* Directions for this task
The expected output is exactly the lines below, starting at the line with "these three are" and ending at the line with "as ->; [| done].", both included; no other line belongs in it.

Dataset entries:
________

(** X18: the Hugging Face adapter reads the text, the token limit and the
    temperature of a prompt and nothing else: two prompts that agree on
    these three are translated to the same request, whatever their stop
    sequences, top-p, top-k and penalties. *)
Theorem huggingface_ignores_other_options (prompt1 prompt2 : Prompt.TextPrompt) :
  Prompt.text prompt1 = Prompt.text prompt2 →
  Prompt.max_tokens (Prompt.options prompt1)
  = Prompt.max_tokens (Prompt.options prompt2) →
  Prompt.temperature (Prompt.options prompt1)
  = Prompt.temperature (Prompt.options prompt2) →
  HuggingFace.translate_text_prompt prompt1
  = HuggingFace.translate_text_prompt prompt2.
Proof.
  intros Ht Hm Htemp. unfold HuggingFace.translate_text_prompt.
  by rewrite Ht, Hm, Htemp.
Qed.

Lemma huggingface_ignores_other_options_witness :
  Prompt.text verbose_prompt = Prompt.text plain_prompt ∧
  HuggingFace.translate_text_prompt verbose_prompt
  = HuggingFace.translate_text_prompt plain_prompt.
Proof.
  split; [reflexivity |].
  apply (huggingface_ignores_other_options verbose_prompt plain_prompt);
    reflexivity.
Defined.

(** X19: when the endpoint answers with a status from 400 to 599,
    [HuggingFaceSUT.evaluate] raises the HTTP error of that status without
    reading the body, and prints the payload and the response once. *)
Theorem error_status_raises_and_is_printed
    (requests_post : nat → string → list (string * string) →
                     list (string * pyval) → result HuggingFace.Response)
    (self : HuggingFace.HuggingFaceSUT)
    (request : HuggingFace.HuggingFaceChatRequest) (w : HuggingFace.world)
    (response : HuggingFace.Response) :
  let payload := HuggingFace.model_dump_exclude_none request in
  requests_post (length (HuggingFace.posted w)) (HuggingFace.api_url self)
    (bearer_headers (HuggingFace.token self)) payload = OK response →
  (400 ≤ HuggingFace.status_code response < 600)%Z →
  HuggingFace.evaluate requests_post self request w
  = (Raise (HTTPError (HuggingFace.status_code response)),
     HuggingFace.mkWorld
       (HuggingFace.posted w ++
        [(HuggingFace.api_url self, bearer_headers (HuggingFace.token self),
          payload)])
       (HuggingFace.printed w ++ [(payload, response)])).
Proof.
  intros payload Hpost Hstatus. rewrite evaluate_unfold. simpl. fold payload.
  rewrite Hpost.
  assert (parsed response = Raise (HTTPError (HuggingFace.status_code response)))
    as ->; [| done].
  unfold parsed, HuggingFace.raise_for_status.
  destruct (Z.eqb_spec (HuggingFace.status_code response) 200); [lia |].
  destruct (Z.leb_spec 400 (HuggingFace.status_code response)); [| lia].
  destruct (Z.ltb_spec (HuggingFace.status_code response) 600); [| lia].
  done.
Qed.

________

* Response
    these three are translated to the same request, whatever their stop
    sequences, top-p, top-k and penalties. *)
Theorem huggingface_ignores_other_options (prompt1 prompt2 : Prompt.TextPrompt) :
  Prompt.text prompt1 = Prompt.text prompt2 →
  Prompt.max_tokens (Prompt.options prompt1)
  = Prompt.max_tokens (Prompt.options prompt2) →
  Prompt.temperature (Prompt.options prompt1)
  = Prompt.temperature (Prompt.options prompt2) →
  HuggingFace.translate_text_prompt prompt1
  = HuggingFace.translate_text_prompt prompt2.
Proof.
  intros Ht Hm Htemp. unfold HuggingFace.translate_text_prompt.
  by rewrite Ht, Hm, Htemp.
Qed.

Lemma huggingface_ignores_other_options_witness :
  Prompt.text verbose_prompt = Prompt.text plain_prompt ∧
  HuggingFace.translate_text_prompt verbose_prompt
  = HuggingFace.translate_text_prompt plain_prompt.
Proof.
  split; [reflexivity |].
  apply (huggingface_ignores_other_options verbose_prompt plain_prompt);
    reflexivity.
Defined.

(** X19: when the endpoint answers with a status from 400 to 599,
    [HuggingFaceSUT.evaluate] raises the HTTP error of that status without
    reading the body, and prints the payload and the response once. *)
Theorem error_status_raises_and_is_printed
    (requests_post : nat → string → list (string * string) →
                     list (string * pyval) → result HuggingFace.Response)
    (self : HuggingFace.HuggingFaceSUT)
    (request : HuggingFace.HuggingFaceChatRequest) (w : HuggingFace.world)
    (response : HuggingFace.Response) :
  let payload := HuggingFace.model_dump_exclude_none request in
  requests_post (length (HuggingFace.posted w)) (HuggingFace.api_url self)
    (bearer_headers (HuggingFace.token self)) payload = OK response →
  (400 ≤ HuggingFace.status_code response < 600)%Z →
  HuggingFace.evaluate requests_post self request w
  = (Raise (HTTPError (HuggingFace.status_code response)),
     HuggingFace.mkWorld
       (HuggingFace.posted w ++
        [(HuggingFace.api_url self, bearer_headers (HuggingFace.token self),
          payload)])
       (HuggingFace.printed w ++ [(payload, response)])).
Proof.
  intros payload Hpost Hstatus. rewrite evaluate_unfold. simpl. fold payload.
  rewrite Hpost.
  assert (parsed response = Raise (HTTPError (HuggingFace.status_code response)))
    as ->; [| done].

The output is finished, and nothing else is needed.